Action item: Go through the data and copy each line where the string "that" appears.

Given records:
(** A greedy star over "any code unit but [stop]" followed by [stop]
    reaches the first [stop], and nothing else. *)
Lemma starLoop_until (stop : char) (k : cont) (t : jsstring) :
  forall fuel prev c,
    length t <= fuel ->
    starLoop (rmatch (Chr (notChar stop)))
      (fun p' s' c' => rmatch (lit1 stop) p' s' c' k) fuel prev t c
    = match afterFirst stop t with
      | Some rest => k (Some stop) rest c
      | None => None
      end.
Proof.
  induction t as [|x t IH]; intros fuel prev c Hfuel.
  - destruct fuel; reflexivity.
  - destruct fuel as [|fuel]; [simpl in Hfuel; lia|].
    simpl in Hfuel. cbn [starLoop rmatch lit1 afterFirst]. unfold notChar.
    destruct (stop =? x)%N eqn:E; cbn [negb].
    + apply N.eqb_eq in E. subst x. reflexivity.
    + replace (length t <? length (x :: t)) with true
        by (symmetry; apply Nat.ltb_lt; simpl; lia).
      rewrite IH by lia.
      destruct (afterFirst stop t) as [rest|]; [|reflexivity].
      destruct (k (Some stop) rest c); reflexivity.
Qed.

Lemma matchHere_tag (prev : option char) (s : jsstring) :
  matchHere tagPattern prev s =
  match s with
  | x :: t =>
      if (60 =? x)%N
      then match afterFirst 62%N t with
           | Some rest => Some (rest, None)
           | None => None
           end
      else None
  | [] => None
  end.
Proof.
  unfold matchHere, tagPattern. destruct s as [|x t]; [reflexivity|].
  cbn [rmatch lit1]. destruct (60 =? x)%N; [|reflexivity].
  exact (@starLoop_until 62%N (fun _ s' c => Some (s', c)) t
           (length t) (Some x) None (le_n _)).
Qed.

Lemma firstn_tag (body rest : jsstring) :
  firstn (length (60%N :: body ++ 62%N :: rest) - length rest)
    (60%N :: body ++ 62%N :: rest)
  = 60%N :: body ++ [62%N].
Proof.
  pose proof (firstn_consumed (60%N :: body ++ [62%N]) rest) as H.
  simpl app in H. rewrite <- app_assoc in H. exact H.
Qed.

(** What [exec] finds for the tag pattern: the first [<] that has a [>]
    after it, up to the first such [>]; and nothing when no [<] is
    closed. *)
Lemma exec_tag_cases (s : jsstring) :
  forall prev,
    (exec tagPattern prev s = None
     /\ exists pre tail,
          s = pre ++ tail
          /\ Forall (fun x => x <> 60%N) pre
          /\ (tail = []
              \/ exists t, tail = 60%N :: t /\ Forall (fun x => x <> 62%N) t))
    \/ (exists pre body rest,
          s = pre ++ 60%N :: body ++ 62%N :: rest
          /\ Forall (fun x => x <> 60%N) pre
          /\ Forall (fun x => x <> 62%N) body
          /\ exec tagPattern prev s
             = Some {| f_before := pre;
                       f_match := 60%N :: body ++ [62%N];
                       f_group := None;
                       f_rest := rest |}).
Proof.
  induction s as [|x t IH]; intros prev; rewrite exec_unfold, matchHere_tag.
  - left. split; [reflexivity|]. exists [], []. auto.
  - destruct (60 =? x)%N eqn:E.
    + apply N.eqb_eq in E. subst x.
      destruct (afterFirst 62%N t) as [rest|] eqn:A.
      * right. apply afterFirst_Some in A as (body & -> & Hb).
        exists [], body, rest. repeat split; auto.
        exact (f_equal
                 (fun m => Some {| f_before := []; f_match := m;
                                   f_group := None; f_rest := rest |})
                 (firstn_tag body rest)).
      * apply afterFirst_None in A.
        destruct (IH (Some 60%N))
          as [(Hex & _) | (pre & body & rest & Ht & _ & _ & _)].
        -- left. rewrite Hex. split; [reflexivity|].
           exists [], (60%N :: t). repeat split; eauto.
        -- exfalso. subst t. apply Forall_app in A as [_ A].
           inversion A as [|? ? _ A']. apply Forall_app in A' as [_ A'].
           inversion A'; congruence.
    + apply N.eqb_neq in E.
      destruct (IH (Some x))
        as [(Hex & pre & tail & -> & Hpre & Htail)
           | (pre & body & rest & -> & Hpre & Hbody & Hex)];
        rewrite Hex.
      * left. split; [reflexivity|]. exists (x :: pre), tail.
        repeat split; auto.
      * right. exists (x :: pre), body, rest. repeat split; auto.
Qed.

Lemma Stripped_prefix (pre s r : jsstring) :
  Forall (fun x => x <> 60%N) pre ->
  Stripped s r -> Stripped (pre ++ s) (pre ++ r).
Proof.
  induction 1 as [|x pre Hx _ IH]; intros H; simpl; [exact H|].
  apply Stripped_keep; auto.
Qed.

Lemma afterFirst_app (stop : char) (body rest : jsstring) :
  Forall (fun x => x <> stop) body ->
  afterFirst stop (body ++ stop :: rest) = Some rest.
Proof.
  induction 1 as [|y l Hy _ IH]; simpl.
  - rewrite N.eqb_refl. reflexivity.
  - destruct (stop =? y)%N eqn:E; [apply N.eqb_eq in E; congruence|].
    exact IH.
Qed.

Lemma closed_not_open (body rest : jsstring) :
  ~ Forall (fun x => x <> 62%N) (body ++ 62%N :: rest).
Proof.
  intros H. apply Forall_app in H as [_ H]. inversion H; congruence.
Qed.

(** [Stripped] describes one text only. *)
Lemma Stripped_functional (s r1 r2 : jsstring) :
  Stripped s r1 -> Stripped s r2 -> r1 = r2.
Proof.
  intros H1. revert r2.
  induction H1 as [|x s r Hx _ IH|body rest r Hb _ IH|t Ht];
    intros r2 H2.
  - inversion H2; reflexivity.
  - inversion H2; subst; try congruence. f_equal. auto.
  - remember (60%N :: body ++ 62%N :: rest) as s eqn:Hs.
    destruct H2 as [|x s' r' Hx _|body' rest' r' Hb' H'|t' Ht'];
      try discriminate.
    + injection Hs as -> _. congruence.
    + injection Hs as Hs.
      apply (f_equal (afterFirst 62%N)) in Hs.
      rewrite !afterFirst_app in Hs by assumption.
      injection Hs as ->. auto.
    + injection Hs as ->. exfalso. exact (closed_not_open _ _ Ht').
  - remember (60%N :: t) as s eqn:Hs.
    destruct H2 as [|x s' r' Hx _|body' rest' r' Hb' H'|t' Ht'];
      try discriminate.
    + injection Hs as -> _. congruence.
    + injection Hs as <-. exfalso. exact (closed_not_open _ _ Ht).
    + injection Hs as ->. reflexivity.
Qed.

Lemma scan_unfold (fuel : nat) (r : regex) (prev : option char)
    (s : jsstring) :
  scan (S fuel) r prev s =
  match exec r prev s with
  | None => ([], s)
  | Some f =>
      let here := (f_before f, f_match f, f_group f) in
      let prev' := lastOr prev (f_before f ++ f_match f) in
      match f_match f, f_rest f with
      | _ :: _, rest =>
          let '(segs, tl) := scan fuel r prev' rest in
          (here :: segs, tl)
      | [], [] => ([here], [])
      | [], x :: rest =>
          match scan fuel r (Some x) rest with
          | ([], tl) => ([here], x :: tl)
          | ((b, m, g) :: segs, tl) =>
              (here :: (x :: b, m, g) :: segs, tl)
          end
      end
  end.
Proof. reflexivity. Qed.

Lemma scan_tag (n : nat) :
  forall s, length s <= n ->
  forall fuel prev, length s < fuel ->
  Stripped s (removed (scan fuel tagPattern prev s)).
Proof.
  induction n as [|n IH]; intros s Hn fuel prev Hfuel;
    (destruct fuel as [|fuel]; [lia|]); rewrite scan_unfold;
    destruct (exec_tag_cases s prev)
      as [(Hex & pre & tail & -> & Hpre & Htail)
         | (pre & body & rest & -> & Hpre & Hbody & Hex)];
    rewrite Hex.
  - unfold removed. simpl. apply Stripped_prefix; [exact Hpre|].
    destruct Htail as [-> | (t & -> & Ht)]; constructor; exact Ht.
  - rewrite length_app in Hn. simpl in Hn. lia.
  - unfold removed. simpl. apply Stripped_prefix; [exact Hpre|].
    destruct Htail as [-> | (t & -> & Ht)]; constructor; exact Ht.
  - cbn [f_before f_match f_rest f_group].
    rewrite !length_app in Hn, Hfuel. simpl in Hn, Hfuel.
    rewrite !length_app in Hn, Hfuel. simpl in Hn, Hfuel.
    cbv zeta.
    match goal with
    | |- context [scan fuel tagPattern ?p rest] =>
        specialize (IH rest ltac:(lia) fuel p ltac:(lia));
        destruct (scan fuel tagPattern p rest) as [segs tl]
    end.
    unfold removed in *. cbn [fst snd map concat seg_before] in *.
    rewrite app_nil_r, <- app_assoc.
    apply Stripped_prefix; [exact Hpre|].
    apply Stripped_tag; assumption.
Qed.

Lemma replaceAll_removed (s : jsstring) (r : regex) :
  replaceAll s r [] = removed (scanAll r s).
Proof.
  unfold replaceAll, removed. destruct (scanAll r s); reflexivity.
Qed.

(** C5.  For every input HTML string, the root of the state that
    [htmlToLexical] returns has exactly one child, a paragraph, which has
    exactly one child, a text node; and the text of that node is the input
    with every [<] up to the next [>] removed, the only text that is. *)
Theorem htmlToLexical_strips_tags (html : jsstring) :
  exists paragraph node content,
    root_children (root (htmlToLexical html)) = [paragraph]
    /\ DocumentProcessor.type paragraph = js "paragraph"
    /\ children paragraph = Some [node]
    /\ DocumentProcessor.type node = js "text"
    /\ children node = None
    /\ text node = Some content
    /\ Stripped html content
    /\ forall other, Stripped html other -> other = content.
Proof.
  assert (H : Stripped html (replaceAll html tagPattern [])).
  { rewrite replaceAll_removed. apply (@scan_tag (length html)); lia. }
  eexists _, _, _. repeat split; [exact H|].
  intros other Hother. exact (Stripped_functional Hother H).
Qed.

(** ** Key terms *)

Ltac segs_norm :=
  unfold flatten, seg_before, seg_match;
  cbn [fst snd map concat app];
  repeat (rewrite <- app_assoc; cbn [app]);
  rewrite ?app_nil_r.

(** A global scan cuts its input into segments and a tail. *)
Lemma scan_sound (r : regex) (fuel : nat) :
  forall prev s segs tl,
    scan fuel r prev s = (segs, tl) ->
    s = flatten segs ++ tl /\ Forall (segmentOf r) segs.
Proof.
  induction fuel as [|fuel IH]; intros prev s segs tl H.
  - simpl in H. injection H as <- <-. split; [reflexivity | constructor].
  - rewrite scan_unfold in H.
    destruct (exec r prev s) as [f|] eqn:E.
    2:{ injection H as <- <-. split; [reflexivity | constructor]. }
    apply exec_sound in E as (Hs & L & p1 & M).
    assert (Hseg : segmentOf r (f_before f, f_match f, f_group f)).
    { split; [exact L|]. eauto. }
    cbv zeta in H.
    destruct (f_match f) as [|y m] eqn:Em.
    + destruct (f_rest f) as [|x rest] eqn:Er.
      * injection H as <- <-. split.
        -- rewrite Hs. segs_norm. reflexivity.
        -- constructor; [exact Hseg | constructor].
      * destruct (scan fuel r (Some x) rest) as [segs' tl'] eqn:Es.
        apply IH in Es as [Hrest Hall].
        destruct segs' as [|[[b m'] g'] segs''].
        -- injection H as <- <-. split.
           ++ rewrite Hs, Hrest. segs_norm. reflexivity.
           ++ constructor; [exact Hseg | constructor].
        -- injection H as <- <-. split.
           ++ rewrite Hs, Hrest. segs_norm. reflexivity.
           ++ constructor; [exact Hseg|].
              inversion Hall as [|? ? Hg Hall']. subst.
              constructor; [exact Hg | exact Hall'].
    + destruct (scan fuel r _ (f_rest f)) as [segs' tl'] eqn:Es.
      injection H as <- <-.
      apply IH in Es as [Hrest Hall]. split.
      * rewrite Hs. rewrite Hrest at 1. segs_norm. reflexivity.
      * constructor; assumption.
Qed.

Lemma in_flatten (g : segment) (segs : list segment) (tl : jsstring) :
  In g segs ->
  exists pre post, flatten segs ++ tl = pre ++ seg_match g ++ post.
Proof.
  induction segs as [|h segs IH]; intros Hin; [contradiction|].
  unfold flatten. simpl. fold (flatten segs).
  destruct Hin as [-> | Hin].
  - exists (seg_before g), (flatten segs ++ tl).
    rewrite <- ?app_assoc. reflexivity.
  - destruct (IH Hin) as (pre & post & Heq).
    exists (seg_before h ++ seg_match h ++ pre), post.
    rewrite <- ?app_assoc. rewrite Heq. reflexivity.
Qed.

(** *** Reading the language of a pattern *)

Lemma InLang_Chr (p : char -> bool) (m : jsstring) :
  InLang (Chr p) m -> exists x, m = [x] /\ p x = true.
Proof. inversion 1; eauto. Qed.

Lemma InLang_Seq (r1 r2 : regex) (m : jsstring) :
  InLang (Seq r1 r2) m ->
  exists m1 m2, m = m1 ++ m2 /\ InLang r1 m1 /\ InLang r2 m2.
Proof. inversion 1; eauto. Qed.

Lemma InLang_Alt (r1 r2 : regex) (m : jsstring) :
  InLang (Alt r1 r2) m -> InLang r1 m \/ InLang r2 m.
Proof. inversion 1; auto. Qed.

Lemma InLang_WordB (m : jsstring) : InLang WordB m -> m = [].
Proof. inversion 1; reflexivity. Qed.

Lemma InLang_Empty (m : jsstring) : InLang Empty m -> m = [].
Proof. inversion 1; reflexivity. Qed.

Lemma InLang_Group (r : regex) (m : jsstring) :
  InLang (Group r) m -> InLang r m.
Proof. inversion 1; assumption. Qed.

(** A star is a sequence of iterations. *)
Lemma InLang_Star (r : regex) (m : jsstring) :
  InLang (Star r) m ->
  exists ms, m = concat ms /\ Forall (InLang r) ms.
Proof.
  intros H. remember (Star r) as sr eqn:Hsr.
  induction H as [| | | | | r' | r' m1 m2 H1 _ H2 IH | |];
    try discriminate; injection Hsr as ->.
  - exists []. split; [reflexivity | constructor].
  - destruct (IH eq_refl) as (ms & -> & Hms).
    exists (m1 :: ms). split; [reflexivity | constructor; assumption].
Qed.

Lemma InLang_Star_Chr (p : char -> bool) (m : jsstring) :
  InLang (Star (Chr p)) m -> Forall (fun x => p x = true) m.
Proof.
  intros H. apply InLang_Star in H as (ms & -> & Hms).
  induction Hms as [|m ms Hm _ IH]; simpl; [constructor|].
  apply InLang_Chr in Hm as (x & -> & Hx). constructor; assumption.
Qed.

Answer to the problem:
(** What [exec] finds for the tag pattern: the first [<] that has a [>]
(** C5.  For every input HTML string, the root of the state that
    exactly one child, a text node; and the text of that node is the input
    with every [<] up to the next [>] removed, the only text that is. *)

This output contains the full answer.